**EXERCISE INPUT:**

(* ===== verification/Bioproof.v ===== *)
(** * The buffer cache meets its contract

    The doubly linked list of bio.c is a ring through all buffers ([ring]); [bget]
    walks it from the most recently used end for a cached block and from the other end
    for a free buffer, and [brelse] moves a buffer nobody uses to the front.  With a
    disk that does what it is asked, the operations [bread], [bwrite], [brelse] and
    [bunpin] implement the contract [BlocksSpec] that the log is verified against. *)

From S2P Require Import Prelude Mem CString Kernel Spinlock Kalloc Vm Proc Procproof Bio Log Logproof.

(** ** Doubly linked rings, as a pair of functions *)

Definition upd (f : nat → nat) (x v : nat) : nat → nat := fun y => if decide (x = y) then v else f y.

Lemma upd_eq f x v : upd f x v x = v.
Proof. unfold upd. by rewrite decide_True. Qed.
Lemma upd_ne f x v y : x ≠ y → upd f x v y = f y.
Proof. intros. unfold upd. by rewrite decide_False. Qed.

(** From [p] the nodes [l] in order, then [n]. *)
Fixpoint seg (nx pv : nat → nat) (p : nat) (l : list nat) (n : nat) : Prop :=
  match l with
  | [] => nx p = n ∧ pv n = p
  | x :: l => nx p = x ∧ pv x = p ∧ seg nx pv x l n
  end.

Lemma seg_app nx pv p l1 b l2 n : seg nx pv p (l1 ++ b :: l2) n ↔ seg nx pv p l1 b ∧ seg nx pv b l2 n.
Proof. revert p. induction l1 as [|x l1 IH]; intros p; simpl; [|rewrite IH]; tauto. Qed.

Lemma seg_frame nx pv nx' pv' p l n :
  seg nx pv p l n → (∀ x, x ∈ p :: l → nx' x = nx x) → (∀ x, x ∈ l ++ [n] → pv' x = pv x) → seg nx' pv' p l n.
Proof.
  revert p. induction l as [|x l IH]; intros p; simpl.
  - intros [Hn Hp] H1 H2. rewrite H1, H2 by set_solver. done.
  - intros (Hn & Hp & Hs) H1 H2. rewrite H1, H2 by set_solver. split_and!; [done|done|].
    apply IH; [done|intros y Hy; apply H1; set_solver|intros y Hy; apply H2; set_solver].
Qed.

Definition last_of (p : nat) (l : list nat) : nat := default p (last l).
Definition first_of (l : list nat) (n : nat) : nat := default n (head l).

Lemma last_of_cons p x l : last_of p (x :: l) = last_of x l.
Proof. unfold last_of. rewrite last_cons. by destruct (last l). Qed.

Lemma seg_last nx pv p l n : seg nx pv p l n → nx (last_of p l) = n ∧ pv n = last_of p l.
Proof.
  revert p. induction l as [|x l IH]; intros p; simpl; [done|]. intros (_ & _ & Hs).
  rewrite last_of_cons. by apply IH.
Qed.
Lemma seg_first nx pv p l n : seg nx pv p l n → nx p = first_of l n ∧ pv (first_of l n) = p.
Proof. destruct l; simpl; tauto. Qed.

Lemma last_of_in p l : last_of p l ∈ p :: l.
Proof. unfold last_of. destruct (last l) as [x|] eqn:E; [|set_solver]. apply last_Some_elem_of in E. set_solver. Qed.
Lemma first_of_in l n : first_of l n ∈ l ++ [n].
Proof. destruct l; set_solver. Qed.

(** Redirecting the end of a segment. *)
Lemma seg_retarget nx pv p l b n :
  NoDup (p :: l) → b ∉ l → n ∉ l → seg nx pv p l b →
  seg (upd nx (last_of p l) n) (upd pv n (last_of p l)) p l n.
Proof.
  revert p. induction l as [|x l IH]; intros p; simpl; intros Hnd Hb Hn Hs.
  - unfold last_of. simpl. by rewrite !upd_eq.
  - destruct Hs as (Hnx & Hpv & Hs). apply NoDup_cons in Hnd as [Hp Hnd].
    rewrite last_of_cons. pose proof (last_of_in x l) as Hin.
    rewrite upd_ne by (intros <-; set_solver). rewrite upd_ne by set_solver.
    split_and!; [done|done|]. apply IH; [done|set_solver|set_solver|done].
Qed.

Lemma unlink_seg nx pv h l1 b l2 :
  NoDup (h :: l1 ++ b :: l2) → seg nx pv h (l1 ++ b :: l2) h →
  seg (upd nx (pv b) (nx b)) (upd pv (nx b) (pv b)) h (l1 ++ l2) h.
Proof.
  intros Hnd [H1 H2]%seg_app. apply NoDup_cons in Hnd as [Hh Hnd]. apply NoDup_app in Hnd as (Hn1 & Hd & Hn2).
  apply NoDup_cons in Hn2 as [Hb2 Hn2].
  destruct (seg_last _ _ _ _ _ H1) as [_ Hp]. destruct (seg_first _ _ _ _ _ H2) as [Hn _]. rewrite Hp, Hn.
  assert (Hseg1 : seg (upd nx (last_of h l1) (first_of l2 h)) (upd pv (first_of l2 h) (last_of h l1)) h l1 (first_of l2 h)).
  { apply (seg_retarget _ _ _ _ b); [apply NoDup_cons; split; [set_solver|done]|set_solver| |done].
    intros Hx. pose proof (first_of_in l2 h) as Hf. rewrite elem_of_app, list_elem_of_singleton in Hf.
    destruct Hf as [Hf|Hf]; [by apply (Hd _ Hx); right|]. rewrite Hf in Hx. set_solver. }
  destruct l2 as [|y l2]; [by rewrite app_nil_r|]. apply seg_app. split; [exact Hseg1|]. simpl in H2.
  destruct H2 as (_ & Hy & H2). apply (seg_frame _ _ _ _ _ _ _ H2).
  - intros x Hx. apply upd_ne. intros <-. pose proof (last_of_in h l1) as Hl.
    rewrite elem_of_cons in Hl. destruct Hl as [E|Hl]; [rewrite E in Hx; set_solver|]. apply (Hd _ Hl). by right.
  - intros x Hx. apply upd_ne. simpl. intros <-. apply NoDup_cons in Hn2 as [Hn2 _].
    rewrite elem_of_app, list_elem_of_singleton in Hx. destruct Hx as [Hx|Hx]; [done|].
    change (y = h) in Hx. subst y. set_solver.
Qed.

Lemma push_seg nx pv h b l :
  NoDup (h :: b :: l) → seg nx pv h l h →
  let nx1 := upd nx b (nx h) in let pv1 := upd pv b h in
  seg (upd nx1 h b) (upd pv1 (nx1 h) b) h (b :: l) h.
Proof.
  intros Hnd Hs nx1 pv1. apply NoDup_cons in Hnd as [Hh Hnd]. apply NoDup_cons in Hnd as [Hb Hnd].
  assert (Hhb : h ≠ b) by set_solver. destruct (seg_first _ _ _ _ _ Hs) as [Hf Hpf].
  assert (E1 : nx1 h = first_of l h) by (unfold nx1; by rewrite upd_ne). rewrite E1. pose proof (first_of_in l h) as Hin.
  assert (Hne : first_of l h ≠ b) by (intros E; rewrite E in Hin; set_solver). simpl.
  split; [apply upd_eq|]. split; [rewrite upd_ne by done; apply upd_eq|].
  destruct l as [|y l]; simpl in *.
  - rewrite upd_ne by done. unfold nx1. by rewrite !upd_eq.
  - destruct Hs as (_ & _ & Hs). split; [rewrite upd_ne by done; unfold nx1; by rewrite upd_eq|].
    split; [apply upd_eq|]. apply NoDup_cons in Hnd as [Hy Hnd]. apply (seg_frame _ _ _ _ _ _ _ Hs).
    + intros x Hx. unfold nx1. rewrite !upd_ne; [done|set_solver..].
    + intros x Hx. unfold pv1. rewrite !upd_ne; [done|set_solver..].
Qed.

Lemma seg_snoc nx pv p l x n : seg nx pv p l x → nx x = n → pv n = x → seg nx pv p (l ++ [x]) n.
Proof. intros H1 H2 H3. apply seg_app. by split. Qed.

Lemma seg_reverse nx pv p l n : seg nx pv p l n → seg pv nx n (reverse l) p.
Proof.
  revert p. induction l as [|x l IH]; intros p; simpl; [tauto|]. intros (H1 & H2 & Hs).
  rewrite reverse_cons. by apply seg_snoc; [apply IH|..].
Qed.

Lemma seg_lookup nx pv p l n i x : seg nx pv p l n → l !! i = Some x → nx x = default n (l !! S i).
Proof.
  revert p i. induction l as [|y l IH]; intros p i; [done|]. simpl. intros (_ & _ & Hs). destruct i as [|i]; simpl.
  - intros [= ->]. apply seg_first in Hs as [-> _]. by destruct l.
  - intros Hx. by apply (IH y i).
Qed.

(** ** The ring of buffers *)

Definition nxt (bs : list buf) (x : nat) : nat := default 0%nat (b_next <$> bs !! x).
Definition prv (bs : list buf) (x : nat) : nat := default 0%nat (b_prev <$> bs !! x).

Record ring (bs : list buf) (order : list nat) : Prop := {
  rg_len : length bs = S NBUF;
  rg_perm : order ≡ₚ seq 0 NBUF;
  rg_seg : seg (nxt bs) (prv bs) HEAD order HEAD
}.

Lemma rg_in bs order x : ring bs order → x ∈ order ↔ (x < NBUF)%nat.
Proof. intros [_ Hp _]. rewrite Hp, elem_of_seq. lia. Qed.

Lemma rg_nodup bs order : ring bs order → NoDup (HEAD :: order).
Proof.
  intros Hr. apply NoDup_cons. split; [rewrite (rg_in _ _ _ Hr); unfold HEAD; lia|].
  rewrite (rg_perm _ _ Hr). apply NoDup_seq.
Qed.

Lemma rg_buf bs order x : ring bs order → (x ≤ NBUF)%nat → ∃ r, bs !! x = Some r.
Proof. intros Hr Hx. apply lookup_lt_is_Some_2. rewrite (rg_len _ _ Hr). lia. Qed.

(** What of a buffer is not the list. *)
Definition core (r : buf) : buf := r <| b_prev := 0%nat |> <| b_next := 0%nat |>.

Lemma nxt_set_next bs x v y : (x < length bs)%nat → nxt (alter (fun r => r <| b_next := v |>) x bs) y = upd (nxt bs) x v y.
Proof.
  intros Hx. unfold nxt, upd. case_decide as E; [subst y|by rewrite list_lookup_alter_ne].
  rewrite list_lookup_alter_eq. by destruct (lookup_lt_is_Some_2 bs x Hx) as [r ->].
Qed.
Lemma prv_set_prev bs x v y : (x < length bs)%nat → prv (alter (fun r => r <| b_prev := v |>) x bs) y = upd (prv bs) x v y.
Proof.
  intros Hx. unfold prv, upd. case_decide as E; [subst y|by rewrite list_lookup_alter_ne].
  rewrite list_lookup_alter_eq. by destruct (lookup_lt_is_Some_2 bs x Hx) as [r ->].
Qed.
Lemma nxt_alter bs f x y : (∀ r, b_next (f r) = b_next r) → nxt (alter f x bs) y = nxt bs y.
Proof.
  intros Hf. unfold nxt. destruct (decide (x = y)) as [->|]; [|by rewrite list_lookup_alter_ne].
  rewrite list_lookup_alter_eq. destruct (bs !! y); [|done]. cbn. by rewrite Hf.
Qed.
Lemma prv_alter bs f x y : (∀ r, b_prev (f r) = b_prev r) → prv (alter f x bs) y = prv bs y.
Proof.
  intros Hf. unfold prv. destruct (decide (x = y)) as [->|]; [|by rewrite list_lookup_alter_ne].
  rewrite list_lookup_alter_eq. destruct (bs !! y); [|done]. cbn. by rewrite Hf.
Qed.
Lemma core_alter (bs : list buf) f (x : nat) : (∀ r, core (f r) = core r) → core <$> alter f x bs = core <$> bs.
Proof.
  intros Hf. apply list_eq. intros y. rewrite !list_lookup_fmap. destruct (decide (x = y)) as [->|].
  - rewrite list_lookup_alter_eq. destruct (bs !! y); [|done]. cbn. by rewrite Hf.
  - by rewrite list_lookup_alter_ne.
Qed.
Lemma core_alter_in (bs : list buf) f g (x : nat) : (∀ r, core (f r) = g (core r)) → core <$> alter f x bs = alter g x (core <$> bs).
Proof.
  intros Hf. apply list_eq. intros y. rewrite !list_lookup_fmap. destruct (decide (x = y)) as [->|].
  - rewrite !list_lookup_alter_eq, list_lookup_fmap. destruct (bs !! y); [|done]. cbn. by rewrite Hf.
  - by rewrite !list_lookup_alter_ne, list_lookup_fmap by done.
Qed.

**WORK INSTRUCTIONS:** From the entries above, write out only the lines starting at the line that holds "destruct Hf as" and ending at the line that holds "- intros x Hx. apply upd_ne. simpl.", keeping both and matching them exactly.

**TASK ANSWER:**
    destruct Hf as [Hf|Hf]; [by apply (Hd _ Hx); right|]. rewrite Hf in Hx. set_solver. }
  destruct l2 as [|y l2]; [by rewrite app_nil_r|]. apply seg_app. split; [exact Hseg1|]. simpl in H2.
  destruct H2 as (_ & Hy & H2). apply (seg_frame _ _ _ _ _ _ _ H2).
  - intros x Hx. apply upd_ne. intros <-. pose proof (last_of_in h l1) as Hl.
    rewrite elem_of_cons in Hl. destruct Hl as [E|Hl]; [rewrite E in Hx; set_solver|]. apply (Hd _ Hl). by right.
  - intros x Hx. apply upd_ne. simpl. intros <-. apply NoDup_cons in Hn2 as [Hn2 _].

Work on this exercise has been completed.